GOAL OF THE EXERCISE:
Go through the entries below and return every line that contains "rejected".

· · · · · · ·

(** Confirm and reject one record. *)
Record Confirmed := mkConfirmed { cf_rule : bool; cf_entities : Z; cf_publications : Z }.
Definition emit_decision (now : DateTime) (uuid : string) (decision : string) (c : Candidate) (at_ : DateTime) (user : User) : M ReviewDb Z :=
  emit_authority_decision env now uuid (rr_org c) (rr_id c) decision at_ (Some (str_of_Z (user_id user))) (Some (rr_field c))
    (Some (rr_source c)) (Some (rr_authority_id c)) (Some (rr_label c)) (Some (conf_json (rr_confidence c))) (fun d => d).
Definition confirm_authority_record (now : DateTime) (uuid : string) (record_id : Z) (also_create_rule : bool) (user : User) : M ReviewDb Confirmed :=
  do! org_id <- mlift (editor_scope tenants user);
  do! found <- scoped_candidate org_id record_id;
  match found with
  | None => mraise (HTTPException 404 "AuthorityRecord not found")
  | Some c =>
      run! write_candidate (rr_id c) (set_decision "confirmed" (Some now));
      run! candidate_outcome true c;
      do! entities_updated <- promote_confirmed_identity c now;
      do! d <- mget;
      do! publications_updated <- promote_confirmed_author_to_publications (nodes (ops d)) c now;
      let make := also_create_rule && negb (has_rule org_id c (rules (ops d))) in
      run! (if make then create_rule c else mret tt);
      run! add_trail (mkAuditRow "authority.confirm" (user_id user) "authority_record" record_id
             (JObj [("canonical_label", JStr (rr_label c)); ("rule_created", JBool make); ("entities_updated", JInt entities_updated)]));
      run! emit_decision now uuid "accepted" c now user;
      run! commit;
      mret (mkConfirmed make entities_updated publications_updated)
  end.
Definition reject_authority_record (now : DateTime) (uuid : string) (record_id : Z) (user : User) : M ReviewDb unit :=
  do! org_id <- mlift (editor_scope tenants user);
  do! found <- scoped_candidate org_id record_id;
  match found with
  | None => mraise (HTTPException 404 "AuthorityRecord not found")
  | Some c =>
      run! write_candidate (rr_id c) (fun c => set_decision "rejected" (rr_confirmed_at c) c);
      run! candidate_outcome false c;
      run! add_trail (mkAuditRow "authority.reject" (user_id user) "authority_record" record_id JNull);
      run! emit_decision now uuid "rejected" c now user;
      commit
  end.
Definition delete_authority_record (record_id : Z) (user : User) : M ReviewDb unit :=
  do! org_id <- mlift (editor_scope tenants user);
  do! found <- scoped_candidate org_id record_id;
  match found with
  | None => mraise (HTTPException 404 "AuthorityRecord not found")
  | Some c => run! mmodify (with_ops (on_candidates (List.filter (fun x => negb (rr_id x =? rr_id c))))); commit
  end.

· · · · · · ·

PROBLEM SOLUTION:
      run! write_candidate (rr_id c) (fun c => set_decision "rejected" (rr_confirmed_at c) c);
      run! emit_decision now uuid "rejected" c now user;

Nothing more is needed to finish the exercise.